While the passage of the pension relief legislation does not immediately affect Fitch's current debt ratings of the largest US airlines with defined benefit plans, it does pose long-term credit risks by pushing out required pension plan contributions for those carriers with the most seriously underfunded employee plans -- in particular, United, Northwest, American and Delta. Provisions in both the Senate and House versions of the legislation would reduce dramatically the level of accelerated "catch up" payments to underfunded plans -- known as deficit reduction contribution (DRC) payments. The Senate bill passed yesterday would reduce required DRC payments by 80% in 2004 and 60% in 2005. A House bill, passed last October, would authorize DRC payment reductions of 80% in both years.

It is important to emphasize that the DRC waivers in 2004 and 2005 would not eliminate the requirement to meet the long-term obligations of the major airlines to their employees over the long term. Rather, it would simply defer the requirement to make accelerated payments during a period when the overall funded position (assets minus liabilities) may ultimately worsen as a result of large existing underfunded gaps. Even with actual market returns exceeding assumed historical average returns, the steady accrual of pension liabilities will make it difficult to narrow the funding gap appreciably. In a moderate market downturn, moreover, asset values could deteriorate and plan funding would suffer as a result of the shortfalls in DRC funding.

Absent DRC payments over the next two years, the difference between the value of plan assets and liabilities to current and future retirees is likely to grow, putting a greater long-term funding burden on carriers at the point when DRC waivers are lifted. This poses a very serious threat, after 2005, that greater levels of cash will be required to shore up underfunded plans. This could ultimately impede the process of debt reduction and balance sheet repair during a period when profitability and operating cash flow generation for the major carriers, under intensifying pressure from low-cost competitors, may be weak.

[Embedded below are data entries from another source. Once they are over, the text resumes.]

(** ** [destroy] *)

(** X15: [destroy] sets the flag of every worker and forgets the workers:
    the facts still in their queues stay there, and a [collect] after it
    drains nothing and yields the liveness family alone. *)
Theorem destroy_cancels (host : string) (self : Ec2Collector) :
  Forall (fun w => _canceled w = true) (fst (destroy self))
  /\ map _data_queue (fst (destroy self)) = map _data_queue (_conn self)
  /\ _conn (snd (destroy self)) = []
  /\ fst (collect host (snd (destroy self)))
     = [(AliveRef, add_metric [host] 1%Z (_alive_metric self))]
  /\ _metrics (snd (collect host (snd (destroy self)))) = _metrics self.
Proof.
  unfold destroy. cbn [fst snd _conn].
  split; [|split; [|split; [reflexivity|split; reflexivity]]].
  - rewrite map_map. induction (_conn self); cbn [map]; constructor; auto.
  - rewrite !map_map. apply map_ext. reflexivity.
Qed.

(** ** The constructor: missing fields, string regions, success *)

Lemma init_zones_missing (fc : filter_conf) (tag_filters : dict Re.regex)
    (status_filter : Re.regex) (before after : dict (dict value))
    (zone : string) (record : dict value) :
  compile_tag_filters fc = inr tag_filters ->
  compile_status (fc_status fc) = inr status_filter ->
  forallb (fun zr => has_fields (snd zr)) before = true ->
  has_fields record = false ->
  forall conns started,
    init_zones fc (before ++ (zone, record) :: after) conns started
    = (started ++ flat_map (zone_workers tag_filters status_filter) before,
       inl (KeyError (first_missing record))).
Proof.
  intros Ht Hs. induction before as [|[z rec] before IH]; intros Hb Hrec conns started;
    cbn [app init_zones flat_map].
  - rewrite app_nil_r. unfold has_fields in Hrec. unfold first_missing, bind, lift, PyDict.getitem.
    destruct (PyDict.get "key" record); [|reflexivity].
    destruct (PyDict.get "pwd" record); [|reflexivity].
    destruct (PyDict.get "region" record); [discriminate|reflexivity].
  - cbn [forallb snd] in Hb. apply andb_prop in Hb as [Hz Hb].
    specialize (IH Hb Hrec). unfold has_fields in Hz.
    unfold zone_workers at 1. cbn [fst snd].
    unfold bind, lift, PyDict.getitem.
    destruct (PyDict.get "key" rec) as [k|]; [|discriminate].
    destruct (PyDict.get "pwd" rec) as [p|]; [|discriminate].
    destruct (PyDict.get "region" rec) as [rs|]; [|discriminate].
    rewrite (init_regions_ok fc tag_filters status_filter Ht Hs). cbn beta iota zeta.
    rewrite IH. now rewrite <- List.app_assoc.
Qed.
(** The smoothness entry of an interior cell, a shift and a pair [m <= n]. *)
Lemma smoothness_value (w : weno) (i r m n : Z) :
  beta_layout_injective w ->
  (w_k w - 1 <= i < w_nc w - (w_k w - 1))%Z ->
  (0 <= r < w_k w)%Z -> (0 <= m)%Z -> (m <= n)%Z -> (n < w_k w)%Z ->
  w_beta (weno_smoothness_coefs w) (beta_offset w i r m n)
  = smoothness_sum (w_k w) (if (m =? n)%Z then 1 else 2)
      (w_x w (i + 1)%Z - w_x w i)
      (w_c_irj_x w (irj_offset (w_k w) i r m))
      (w_c_irj_x w (irj_offset (w_k w) i r n)).
Proof.
  intros Hinj Hi Hr Hm Hmn Hn. rewrite weno_smoothness_coefs_flat.
  apply (fold_left_written (smoothness_at w) (smoothness_addr w)
           (fun y v =>
              v = (let '(i, r, m, n) := y in
                   smoothness_sum (w_k w) (if (m =? n)%Z then 1 else 2)
                     (w_x w (i + 1)%Z - w_x w i)
                     (w_c_irj_x w (irj_offset (w_k w) i r m))
                     (w_c_irj_x w (irj_offset (w_k w) i r n))))
           (smoothness_at_frame w)
           (fun b y => match y with
                       | (i', r', m', n') => smoothness_at_hit w b i' r' m' n'
                       end)
           (smoothness_space (w_k w) (w_nc w)) (w_beta w) (i, r, m, n)).
  - apply smoothness_space_In. lia.
  - intros [[[i' r'] m'] n'] Hy Heq. apply smoothness_space_In in Hy.
    unfold smoothness_addr in Heq. apply Hinj in Heq; [assumption|lia..].
Qed.

Lemma definite_integral_ext (f g : R -> R) (a b v : R) :
  (forall x, f x = g x) -> definite_integral f a b v ->
  definite_integral g a b v.
Proof.
  intros E (F & HF & Hv). exists F. split; [|exact Hv].
  intros x. rewrite <- E. apply HF.
Qed.

End Smoothness.

(** ** Evaluating the model on concrete inputs *)

(** Unfolds the model down to arithmetic on real numbers. *)
Ltac run_model :=
  cbv -[Rplus Rminus Rmult Ropp Rinv Rdiv IZR INR pow powerRZ Rle Rlt Rge Rgt].

(** * The reconstruction polynomials *)

Section ReconPolysClaims.

Local Open Scope R_scope.

(** C1 (amended).  For every interior cell [i] of [[k-1, nc-(k-1))], every
    left shift [r] of [[0,k)] and every neighbour [j] of [[0,k)], the
    polynomial stored by [weno_recon_polys] at [(i,r,j)] is the sum over [l]
    from [j+1] to [k] of the following term: the sum, over the node indices
    [m] of [[0,k]] other than [l], of the product of [(x - node[n])] over the
    node indices [n] other than [l] and [m]; the whole scaled by the
    reciprocal of the product of [(node[l] - node[m])] over [m <> l].  Here
    [node[m] = xlocal[il-r+m]], [il = k-1], [xlocal[j] = x[i-il+j] - x[i]].
    The stored array has [k] coefficients, and [poly_eval] computes the same
    value. *)
Theorem recon_polys_closed_form (w : weno) (i r j : Z) (t : R) :
  (w_k w - 1 <= i < w_nc w - (w_k w - 1))%Z ->
  (0 <= r < w_k w)%Z -> (0 <= j < w_k w)%Z ->
  let p := w_c_irj_x (weno_recon_polys w) (irj_offset (w_k w) i r j) in
  poly_value p t = recon_sum (w_x w) (w_k w) i r j t /\
  poly_eval p t = recon_sum (w_x w) (w_k w) i r j t /\
  length (poly_p p) = Z.to_nat (w_k w).
Proof.
  intros Hi Hr Hj p.
  destruct (recon_polys_value w i r j t Hi Hr Hj) as (Hwf & Hn & Hv).
  fold p in Hwf, Hn, Hv. repeat split.
  - exact Hv.
  - now rewrite poly_eval_value.
  - rewrite Hwf, Hn. lia.
Qed.

Lemma recon_polys_closed_form_witness :
  let p := w_c_irj_x (weno_recon_polys ex_w) (irj_offset 2 1 0 0) in
  poly_value p 0 = recon_sum ex_x 2 1 0 0 0 /\
  poly_eval p 0 = recon_sum ex_x 2 1 0 0 0 /\
  length (poly_p p) = 2%nat.
Proof.
  apply (recon_polys_closed_form ex_w 1 0 0 0); cbn; lia.
Defined.
(** C10. The funding index never decreases: [create_pair] starts it at 0,
    every call that returns leaves it as it was or adds a quantity that is
    not negative, so along every sequence of transactions it only grows and
    is never negative from the empty storage; and a call of [push_funding]
    by the funding oracle after the last funding time whose derived rate
    (seed mod (2*cap+1)) - cap is negative aborts with an arithmetic error,
    from the unsigned subtraction of the cap. *)
Theorem cum_funding_monotone :
  (∀ (g : gmap N Pair) admin pid ml im mm mf o v px ts g',
     create_pair g admin pid ml im mm mf o v px ts = Ok g' →
     ∃ p, g' !! admin = Some p ∧ cum_funding_bps p = 0)
  ∧ (∀ (g : gmap N Pair) c g' a p,
       exec g c = Ok g' → g !! a = Some p →
       ∃ p', g' !! a = Some p' ∧ cum_funding_bps p <= cum_funding_bps p')
  ∧ (∀ (g : gmap N Pair) cs a p,
       g !! a = Some p →
       ∃ p', run g cs !! a = Some p'
             ∧ cum_funding_bps p <= cum_funding_bps p')
  ∧ (∀ cs a p, run ∅ cs !! a = Some p → 0 <= cum_funding_bps p)
  ∧ (∀ (g : gmap N Pair) admin pid p fb seed now,
       g !! admin = Some p → last_funding_ts p < now →
       seed mod (2 * max_funding_bps_hour (cfg p) + 1)
       - max_funding_bps_hour (cfg p) < 0 →
       push_funding g admin pid (vrf_oracle p) fb seed now
       = Abort ARITHMETIC_ERROR).
Proof.
  split; [|split; [|split; [|split]]].
  - intros g admin pid ml im mm mf o v px ts g' [_ ->]%create_pair_ok.
    eexists. by rewrite lookup_insert_eq.
  - intros g c g' a p He Hp.
    pose proof (exec_cum_grows g c g' a He) as Hg. rewrite Hp in Hg.
    destruct (g' !! a) as [p'|]; [eauto | done].
  - intros g cs a p Hp.
    pose proof (run_cum_grows cs g a) as Hg. rewrite Hp in Hg.
    destruct (run g cs !! a) as [p'|]; [eauto | done].
  - intros cs a p Hp.
    pose proof (run_cum_grows cs ∅ a) as Hg.
    by rewrite lookup_empty, Hp in Hg.
  - intros g admin pid p fb seed now Hp Hnow Hneg.
    by apply push_funding_negative_rate.
Qed.

Lemma cum_funding_monotone_witness :
  (∃ p', run market0 [PushFunding 1%N 7 3%N 0 100 7200] !! 1%N = Some p'
         ∧ cum_funding_bps pair0 <= cum_funding_bps p')
  ∧ push_funding market0 1%N 7 3%N 0 0 7200 = Abort ARITHMETIC_ERROR.
Proof.
  destruct cum_funding_monotone as (_ & _ & Hrun & _ & Hneg). split.
  - exact (Hrun market0 [PushFunding 1%N 7 3%N 0 100 7200] 1%N pair0
             market0_pair0).
  - apply (Hneg market0 1%N 7 pair0 0 0 7200 market0_pair0); by vm_compute.
Defined.

(** C2 (the code at the failing input).  On [market0] the cap is 50, so the
    seed 7 has residue 7 modulo 101 and the rate of the docstring is
    7 - 50 = -43; the call of the funding oracle one hour after the last
    funding time aborts with an arithmetic error and accrues nothing. *)
Theorem push_funding_negative_seed_aborts :
  signed_rate 7 50 = -43
  ∧ push_funding market0 1%N 7 3%N 0 7 3600 = Abort ARITHMETIC_ERROR
  ∧ commit market0 (push_funding market0 1%N 7 3%N 0 7 3600) !! 1%N
    = Some pair0.
Proof. repeat split; by vm_compute. Qed.

(** Whole-hour accrual, for the calls that return: less than an hour after
    the last funding time nothing changes, whether the call returns or
    aborts; from one hour on, a call that returns has added rate * hours to
    the index and hours * 3600 to the last funding time. *)
Lemma push_funding_quantized (g : gmap N Pair) admin pid caller fb seed now p :
  g !! admin = Some p →
  (now - last_funding_ts p < 3600 →
   commit g (push_funding g admin pid caller fb seed now) = g)
  ∧ (∀ g', push_funding g admin pid caller fb seed now = Ok g' →
       3600 <= now - last_funding_ts p →
       g' !! admin
       = Some (set_funding p
                 (cum_funding_bps p
                  + signed_rate seed (max_funding_bps_hour (cfg p))
                    * ((now - last_funding_ts p) / 3600))
                 (last_funding_ts p
                  + (now - last_funding_ts p) / 3600 * 3600))).
Proof.
  intros Hp. split.
  - intros Hdt.
    destruct (push_funding g admin pid caller fb seed now) as [g'|e] eqn:H;
      [|done].
    apply push_funding_ok in H
      as (p' & Hp' & _ & [[_ ->]|[(_ & _ & ->)|(Hge & _)]]); try done.
    rewrite Hp in Hp'. injection Hp' as <-. lia.
  - intros g' H Hge.
    apply push_funding_ok in H
      as (p' & Hp' & _ & [[Hle _]|[(Hlt & _)|(_ & _ & ->)]]);
      rewrite Hp in Hp'; injection Hp' as <-; try lia.
    by rewrite lookup_insert_eq.
Qed.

Over the near term, modest increases in interest rates would act to moderate growth in airline pension liabilities. Further, reductions in wage rates achieved by the restructured carriers -- notably United and American -- will limit growth in pension payouts to employees as a result of changes in 'final average earnings' formulas that determine the size of most airline employee pensions. Still, the depleted asset bases of the major carrier plans -- eroded further in some cases by recent 'lump sum' payouts to retiring employees -- will require consistently high returns to eliminate the need for DRC payments by the end of the decade.

As envisioned by the carriers with the larges pension funding gaps, the DRC relief would provide time for better market fundamentals -- higher pension plan asset returns and higher interest rates -- to shore up the funded position of defined benefit plans over the next two years. The funded status of big carrier pension plans had been undermined in the 2000-2002 period as a result of weak returns on equities (making up more than 50% of assets in most US corporate pension plans) and steady declines in the interest rates used to calculate the present value of pension obligations to current and future retirees. The combined impact of low asset returns and low interest rates drove major carrier plans from a marginally over-funded position in 2000 to an aggregate underfunded liability in excess of $20 billion (on a projected benefit obligation or PBO basis) at the beginning of 2003.

In the absence of a solid industry revenue rebound that fuels significant improvements in major carriers' operating cash flow this year and next, airlines with seriously underfunded plans may find themselves in an untenable funding position by 2006. This should provide carriers with the most competitive cost structures (e.g., American and Continental) incentives to make discretionary cash contributions to their pension plans even after the DRC relief legislation is passed.